(* ===== verification/Store.v ===== *)
(** * The in-memory store: state, strings, expiry, rename (internal/storage)

    [MemoryStore] with the operations of memory.go that concern whole keys and
    string values.  Each method runs under the store's lock, so it is one atomic
    function on the state; a method that reads the clock takes the reading [now]
    as an argument.  Go ranges over a map in an unspecified order: the lists
    below are in the order of [map_to_list], and theorems about them are stated
    up to permutation. *)

From S2P Require Import Prelude GoLib Floats Glob.

(** ** Results of methods that return a Go [error] *)

Inductive goerr : Type :=
| ErrWrongType
| ErrNoSuchKey
| ErrIndexOutOfRange.

(** [err.Error()] *)
Definition errText (e : goerr) : string :=
  match e with
  | ErrWrongType => "WRONGTYPE Operation against a key holding the wrong kind of value"
  | ErrNoSuchKey => "ERR no such key"
  | ErrIndexOutOfRange => "ERR index out of range"
  end.

Inductive result (A : Type) : Type :=
| Ok (a : A)
| Fail (e : goerr).
Arguments Ok {A} a.
Arguments Fail {A} e.

(** Code that can panic but returns no error of the outcome itself. *)
Abbreviation may_panic A := (outcome Empty_set A) (only parsing).

(** ** State *)

Record strEntry : Type := mkStrEntry {
  value : string;
  expiresAt : Time
}.

Record zset : Type := mkZset {
  scores : gmap string float64
}.

Record MemoryStore : Type := mkStore {
  strings : gmap string strEntry;
  hashes : gmap string (gmap string string);
  lists : gmap string (list string);
  sets : gmap string (gset string);
  zsets : gmap string zset;
  keyExpiry : gmap string Time;
  keyVersion : gmap string Z
}.

Definition NewMemoryStore : MemoryStore := mkStore ∅ ∅ ∅ ∅ ∅ ∅ ∅.

(** Assignments to the fields. *)
Definition set_strings m s :=
  mkStore m (hashes s) (lists s) (sets s) (zsets s) (keyExpiry s) (keyVersion s).
Definition set_hashes m s :=
  mkStore (strings s) m (lists s) (sets s) (zsets s) (keyExpiry s) (keyVersion s).
Definition set_lists m s :=
  mkStore (strings s) (hashes s) m (sets s) (zsets s) (keyExpiry s) (keyVersion s).
Definition set_sets m s :=
  mkStore (strings s) (hashes s) (lists s) m (zsets s) (keyExpiry s) (keyVersion s).
Definition set_zsets m s :=
  mkStore (strings s) (hashes s) (lists s) (sets s) m (keyExpiry s) (keyVersion s).
Definition set_keyExpiry m s :=
  mkStore (strings s) (hashes s) (lists s) (sets s) (zsets s) m (keyVersion s).
Definition set_keyVersion m s :=
  mkStore (strings s) (hashes s) (lists s) (sets s) (zsets s) (keyExpiry s) m.

(** ** Helpers *)

Definition expired (now t : Time) : bool := negb (IsZero t) && After now t.

Definition keyExpiredNonStr (now : Time) (key : string) (s : MemoryStore) : bool :=
  match keyExpiry s !! key with
  | Some exp => expired now exp
  | None => false
  end.

Definition Version (key : string) (s : MemoryStore) : Z := default 0 (keyVersion s !! key).

Definition bumpVersion (key : string) (s : MemoryStore) : MemoryStore :=
  set_keyVersion (<[key := wrapU64 (Version key s + 1)]> (keyVersion s)) s.

Definition deleteKey (key : string) (s : MemoryStore) : MemoryStore :=
  mkStore (delete key (strings s)) (delete key (hashes s)) (delete key (lists s))
    (delete key (sets s)) (delete key (zsets s)) (delete key (keyExpiry s)) (keyVersion s).

(** The tags of [typeOf]; [TNone] is the empty string. *)
Inductive keyType : Type := TNone | TString | THash | TList | TSet | TZset.

#[export] Instance keyType_eq_dec : EqDecision keyType.
Proof. solve_decision. Defined.

Definition typeOf (now : Time) (key : string) (s : MemoryStore) : keyType :=
  let stringLive :=
    match strings s !! key with
    | Some e => negb (expired now (expiresAt e))
    | None => false
    end in
  let live := negb (keyExpiredNonStr now key s) in
  if stringLive then TString
  else if bool_decide (is_Some (hashes s !! key)) && live then THash
  else if bool_decide (is_Some (lists s !! key)) && live then TList
  else if bool_decide (is_Some (sets s !! key)) && live then TSet
  else if bool_decide (is_Some (zsets s !! key)) && live then TZset
  else TNone.

Definition typeName (t : keyType) : string :=
  match t with
  | TNone => "none"
  | TString => "string"
  | THash => "hash"
  | TList => "list"
  | TSet => "set"
  | TZset => "zset"
  end.

Definition Type_ (now : Time) (key : string) (s : MemoryStore) : string :=
  typeName (typeOf now key s).

(** The keys a sweep at [now] removes from the string map and from [keyExpiry]. *)
Definition deadStrings (now : Time) (s : MemoryStore) : list string :=
  fst <$> filter (fun kv : string * strEntry => expired now (expiresAt (snd kv)))
            (map_to_list (strings s)).
Definition deadOthers (now : Time) (s : MemoryStore) : list string :=
  fst <$> filter (fun kv : string * Time => After now (snd kv)) (map_to_list (keyExpiry s)).

Definition delete_all {A} (ks : list string) (m : gmap string A) : gmap string A :=
  foldr delete m ks.

Definition deleteExpired (now : Time) (s : MemoryStore) : MemoryStore :=
  let ds := deadStrings now s in
  let dk := deadOthers now s in
  mkStore (delete_all ds (strings s)) (delete_all dk (hashes s)) (delete_all dk (lists s))
    (delete_all dk (sets s)) (delete_all dk (zsets s)) (delete_all dk (keyExpiry s))
    (delete_all dk (delete_all ds (keyVersion s))).

(** ** String operations *)

Definition Set_ (key val : string) (s : MemoryStore) : MemoryStore :=
  let s := deleteKey key s in
  let s := set_strings (<[key := mkStrEntry val zeroTime]> (strings s)) s in
  bumpVersion key s.

Definition SetWithTTL (now : Time) (key val : string) (ttl : Duration) (s : MemoryStore)
    : MemoryStore :=
  let s := deleteKey key s in
  let s := set_strings (<[key := mkStrEntry val (TimeAdd now ttl)]> (strings s)) s in
  bumpVersion key s.

Record SetAdvOpts : Type := mkSetAdvOpts {
  KeepTTL : bool;
  NX : bool;
  XX : bool;
  GetOpt : bool
}.

(** The string entry of a key that is present and not expired. *)
Definition liveString (now : Time) (key : string) (s : MemoryStore) : option strEntry :=
  match strings s !! key with
  | Some e => if expired now (expiresAt e) then None else Some e
  | None => None
  end.

(** Returns (oldVal, oldExists, wasSet). *)
Definition SetAdv (now : Time) (key val : string) (ttl : Duration) (opts : SetAdvOpts)
    (s : MemoryStore) : (string * bool * bool) * MemoryStore :=
  let '(oldVal, oldExists) :=
    match liveString now key s with
    | Some e => (value e, true)
    | None => (EmptyString, false)
    end in
  if NX opts && oldExists then ((oldVal, oldExists, false), s)
  else if XX opts && negb oldExists then ((oldVal, oldExists, false), s)
  else
    let newExpiry :=
      if KeepTTL opts then
        match strings s !! key with Some e => expiresAt e | None => zeroTime end
      else if 0 <? ttl then TimeAdd now ttl else zeroTime in
    let s := deleteKey key s in
    let s := set_strings (<[key := mkStrEntry val newExpiry]> (strings s)) s in
    ((oldVal, oldExists, true), bumpVersion key s).

Definition GetEx (now : Time) (key : string) (ttl : Duration) (persist hasTTL : bool)
    (s : MemoryStore) : option string * MemoryStore :=
  match liveString now key s with
  | None => (None, s)
  | Some e =>
      if persist then
        (Some (value e), set_strings (<[key := mkStrEntry (value e) zeroTime]> (strings s)) s)
      else if hasTTL then
        (Some (value e),
         set_strings (<[key := mkStrEntry (value e) (TimeAdd now ttl)]> (strings s)) s)
      else (Some (value e), s)
  end.

(** The value and [true], or [None] for ("", false). *)
Definition Get (now : Time) (key : string) (s : MemoryStore) : option string :=
  value <$> liveString now key s.

Fixpoint Del (now : Time) (keys : list string) (s : MemoryStore) : Z * MemoryStore :=
  match keys with
  | [] => (0, s)
  | k :: keys' =>
      if decide (typeOf now k s <> TNone) then
        let '(n, s') := Del now keys' (bumpVersion k (deleteKey k s)) in (n + 1, s')
      else Del now keys' s
  end.

Fixpoint Exists_ (now : Time) (keys : list string) (s : MemoryStore) : Z :=
  match keys with
  | [] => 0
  | k :: keys' =>
      (if decide (typeOf now k s <> TNone) then 1 else 0) + Exists_ now keys' s
  end.

(** The keys of the five maps that the clock reading does not hide. *)
Definition liveNonStr {A} (now : Time) (m : gmap string A) (s : MemoryStore) : list string :=
  filter (fun k => negb (keyExpiredNonStr now k s)) (fst <$> map_to_list m).

Definition Keys (now : Time) (pattern : string) (s : MemoryStore) : list string :=
  filter (fun k => matches pattern k)
    ((fst <$> filter (fun kv : string * strEntry => negb (expired now (expiresAt (snd kv))))
                (map_to_list (strings s)))
     ++ liveNonStr now (hashes s) s ++ liveNonStr now (lists s) s
     ++ liveNonStr now (sets s) s ++ liveNonStr now (zsets s) s).

(** [allKeys] and [Len] test [e.expiresAt.IsZero() || now.Before(e.expiresAt)]. *)
Definition beforeDeadline (now t : Time) : bool := IsZero t || Before now t.

(** The keys [allKeys] collects, before it sorts them. *)
Definition countedKeys (now : Time) (s : MemoryStore) : list string :=
  (fst <$> filter (fun kv : string * strEntry => beforeDeadline now (expiresAt (snd kv)))
             (map_to_list (strings s)))
  ++ liveNonStr now (hashes s) s ++ liveNonStr now (lists s) s
  ++ liveNonStr now (sets s) s ++ liveNonStr now (zsets s) s.

Definition Len (now : Time) (s : MemoryStore) : Z :=
  Z.of_nat (length (filter (fun kv : string * strEntry => beforeDeadline now (expiresAt (snd kv)))
                      (map_to_list (strings s))))
  + Z.of_nat (length (liveNonStr now (hashes s) s))
  + Z.of_nat (length (liveNonStr now (lists s) s))
  + Z.of_nat (length (liveNonStr now (sets s) s))
  + Z.of_nat (length (liveNonStr now (zsets s) s)).

Definition Flush (s : MemoryStore) : MemoryStore := mkStore ∅ ∅ ∅ ∅ ∅ ∅ ∅.

(** ** Expiry operations *)

Definition is_aggregate (t : keyType) : bool :=
  match t with THash | TList | TSet | TZset => true | _ => false end.

Definition Expire (now : Time) (key : string) (ttl : Duration) (s : MemoryStore)
    : bool * MemoryStore :=
  match liveString now key s with
  | Some e =>
      (true, set_strings (<[key := mkStrEntry (value e) (TimeAdd now ttl)]> (strings s)) s)
  | None =>
      if is_aggregate (typeOf now key s) then
        (true, set_keyExpiry (<[key := TimeAdd now ttl]> (keyExpiry s)) s)
      else (false, s)
  end.

Definition TTL (now : Time) (key : string) (s : MemoryStore) : Duration :=
  match strings s !! key with
  | Some e =>
      if expired now (expiresAt e) then -2 * Second
      else if IsZero (expiresAt e) then -1 * Second
      else Until now (expiresAt e)
  | None =>
      if decide (typeOf now key s = TNone) then -2 * Second
      else match keyExpiry s !! key with
      | None => -1 * Second
      | Some exp => if expired now exp then -2 * Second else Until now exp
      end
  end.

Definition Persist (now : Time) (key : string) (s : MemoryStore) : bool * MemoryStore :=
  let strCase :=
    match liveString now key s with
    | Some e => if IsZero (expiresAt e) then None else Some e
    | None => None
    end in
  match strCase with
  | Some e =>
      (true, set_strings (<[key := mkStrEntry (value e) zeroTime]> (strings s)) s)
  | None =>
      if is_aggregate (typeOf now key s) then
        match keyExpiry s !! key with
        | Some _ => (true, set_keyExpiry (delete key (keyExpiry s)) s)
        | None => (false, s)
        end
      else (false, s)
  end.

(** ** Atomic rename *)

(** The move of the value after [dst] was cleared.  [m[k]] of a Go map gives the
    zero value when [k] is absent, which happens here only if [src = dst]; the
    nil [*zset] it gives for a sorted set is dereferenced, which panics. *)
Definition renameValue (srcType : keyType) (src dst : string) (s : MemoryStore)
    : may_panic MemoryStore :=
  match srcType with
  | TString =>
      let e := default (mkStrEntry EmptyString zeroTime) (strings s !! src) in
      Ret (set_strings (delete src (<[dst := e]> (strings s))) s)
  | THash =>
      let h := default ∅ (hashes s !! src) in
      Ret (set_hashes (delete src (<[dst := h]> (hashes s))) s)
  | TList =>
      let l := default [] (lists s !! src) in
      Ret (set_lists (delete src (<[dst := l]> (lists s))) s)
  | TSet =>
      let st := default ∅ (sets s !! src) in
      Ret (set_sets (delete src (<[dst := st]> (sets s))) s)
  | TZset =>
      match zsets s !! src with
      | None => Panic
      | Some z => Ret (set_zsets (delete src (<[dst := z]> (zsets s))) s)
      end
  | TNone => Ret s
  end.

Definition renameExpiry (src dst : string) (s : MemoryStore) : MemoryStore :=
  match keyExpiry s !! src with
  | Some exp => set_keyExpiry (delete src (<[dst := exp]> (keyExpiry s))) s
  | None => set_keyExpiry (delete dst (keyExpiry s)) s
  end.

Definition Rename (now : Time) (src dst : string) (s : MemoryStore)
    : may_panic (bool * MemoryStore) :=
  let srcType := typeOf now src s in
  if decide (srcType = TNone) then Ret (false, s)
  else
    obind (renameValue srcType src dst (deleteKey dst s)) (fun s =>
    let s := renameExpiry src dst s in
    Ret (true, bumpVersion src (bumpVersion dst s))).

============

__Work instruction__.
For each line in the entries that holds "TZset", return that line.

__Written solution__.
Inductive keyType : Type := TNone | TString | THash | TList | TSet | TZset.
  else if bool_decide (is_Some (zsets s !! key)) && live then TZset
  | TZset => "zset"
  match t with THash | TList | TSet | TZset => true | _ => false end.
  | TZset =>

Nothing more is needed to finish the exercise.